Essay
on Hard Times by Charles Dickens
Choose one topic and write an essay (2 pages).
Quote from the novel to support your point.
Submission date:
October 11th
- What social and economic roles do women play in Hard Times? What does Dickens see as "appropriate" and "inappropriate" roles for women? Why are certain women in the story punished and others rewarded? Why, for example, does Sissy have children but Louisa doesn't?
- Although marriage is not central to this novel's theme, Dickens offers no less than three examples of "failed" or "failing" marriages: the Gradgrinds', the Bounderbys', and the Blackpools'. Compare the dysfunctional nature of these relationships, identifying the causes of marital breakdown in each case. What, implies Dickens, is the "formula" or secret to a happy marriage? Which character in the book best knows this "secret"? Explain.

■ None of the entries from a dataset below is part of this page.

(** What the code does not look at: type variables, local classes, members
    that are inherited or named in a header, imports on demand from a type or
    written twice, types that are not public, and names of several meanings. *)
Definition declares_variable (source : string) (a : Node) : Prop := ∃ ps p n,
  ps ∈ named_children a ∧ kind ps = "type_parameters" ∧ p ∈ named_children ps ∧ n ∈ named_children p
  ∧ kind n = "type_identifier" ∧ node_text n source = simple.
Record plain (source : string) : Prop := {
  one_each b d d' : named_type b d → named_type b d' → d = d';
  no_variable a : a ∈ ancestors anchor → ¬ declares_variable source a;
  no_local d : d ∈ ds → td_doc d = doc → td_name d = simple → td_binary_name d ≠ None;
  members_own a T d : a ∈ ancestors anchor → type_at doc a T → member_type simple T d →
    own_type simple T d ∧ in_body a ∧ td_name T ≠ simple;
  path_plain path : single imports !! simple = Some path → path ≠ "" ∧ ∀ k k' b b' d d',
    spelled k path b → named_type b d → spelled k' path b' → named_type b' d' → (k < 8)%nat ∧ d = d';
  from_packages w d : on_demand_of w → ¬ named_path w d;
  offers_public w d : on_demand_of w → named_type (w +:+ "." +:+ simple) d → is_public d = true;
  written_once : NoDup (wildcards imports ++ ["java.lang"]) }.
End At.
End Language.

Lemma filter_single {A} (p : A → bool) l x : List.filter p l = [x] ↔
  ∃ pre post, l = pre ++ x :: post ∧ p x = true ∧ ∀ y, y ∈ pre ++ post → p y = false.
Proof.
  split.
  - induction l as [|z l IH]; [done|]. cbn. destruct (p z) eqn:Ez.
    + intros [= -> E]. exists [], l. split; [done|]. split; [done|]. cbn. clear IH Ez.
      induction l as [|w l IH]; [by intros y Hy%elem_of_nil|]. cbn in E. destruct (p w) eqn:Ew; [done|].
      intros y [->|Hy]%elem_of_cons; [done|]. by apply IH.
    + intros (pre & post & -> & Hx & Hp)%IH. exists (z :: pre), post. split; [done|]. split; [done|].
      intros y [->|Hy]%elem_of_cons; [done|]. by apply Hp.
  - intros (pre & post & -> & Hx & Hp). rewrite List.filter_app. cbn. rewrite Hx.
    assert (E : ∀ k, (∀ y, y ∈ k → p y = false) → List.filter p k = []).
    { clear. induction k as [|w k IH]; [done|]. intros H. cbn. rewrite (H w) by (by left). apply IH. intros y Hy. apply H. by right. }
    rewrite !E; [done|..]; intros y Hy; apply Hp, elem_of_app; auto.
Qed.
Lemma str_app_cancel_r (a b c : string) : a +:+ c = b +:+ c → a = b.
Proof.
  intros H%(f_equal as_bytes). rewrite !as_bytes_app in H. apply as_bytes_inj. by apply (inj (λ l, l ++ as_bytes c)) in H.
Qed.
(** The only element of a list without duplicates that satisfies [p]. *)
Lemma filter_the {A} (p : A → bool) l x : NoDup l →
  List.filter p l = [x] ↔ x ∈ l ∧ p x = true ∧ ∀ y, y ∈ l → p y = true → y = x.
Proof.
  intros Hnd. rewrite filter_single. split.
  - intros (pre & post & -> & Hx & Hp). split; [set_solver|]. split; [done|]. intros y Hy Hpy.
    apply elem_of_app in Hy as [Hy|[->|Hy]%elem_of_cons]; [|done|]; (rewrite (Hp y) in Hpy; [done|set_solver]).
  - intros (Hx & Hp & Hu). apply list_elem_of_split in Hx as (pre & post & ->). exists pre, post.
    split; [done|]. split; [done|]. intros y Hy. apply not_true_iff_false. intros Hpy.
    assert (E : y = x) by (apply Hu; [set_solver|done]). subst y.
    apply NoDup_app in Hnd as (_ & H1 & H2). apply NoDup_cons in H2 as [H2 _]. apply elem_of_app in Hy as [Hy|Hy]; [|done].
    apply (H1 x Hy). by left.
Qed.

Section Resolved.
Context (docs : list OpenDoc) (current : nat) (Hids : ids_apart docs).
Notation t := (build docs current).
Notation ds := (all_decls docs current).
Lemma declared_somewhere b : declared t b = true ↔ ∃ d, named_type ds b d.
Proof. destruct (build_spec docs current) as (Ht & Ed & _). by rewrite declared_spec, Ed. Qed.
Lemma type_at_by_node doc a d : type_at ds doc a d ↔ is_Some (from_kind (kind a)) ∧ by_node t doc (node_id a) = Some d.
Proof. rewrite by_node_exact by done. unfold type_at. by rewrite <-not_eq_None_Some. Qed.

- What about its effects makes Dickens hostile to industrial capitalism in Hard Times? How does he reveal his indignation? In what ways does Bounderby, for example, exemplify the worst aspects of the factory-owning class? What cure does Dickens propose for the ills of industrial society as depicted in the novel?
- George Bernard Shaw argues that Dickens deliberately wrote Hard Times to make his middle class readers feel "uncomfortable." Locate the sources of this discomfort, and explain how it serves Dickens's thematic intentions in the novel.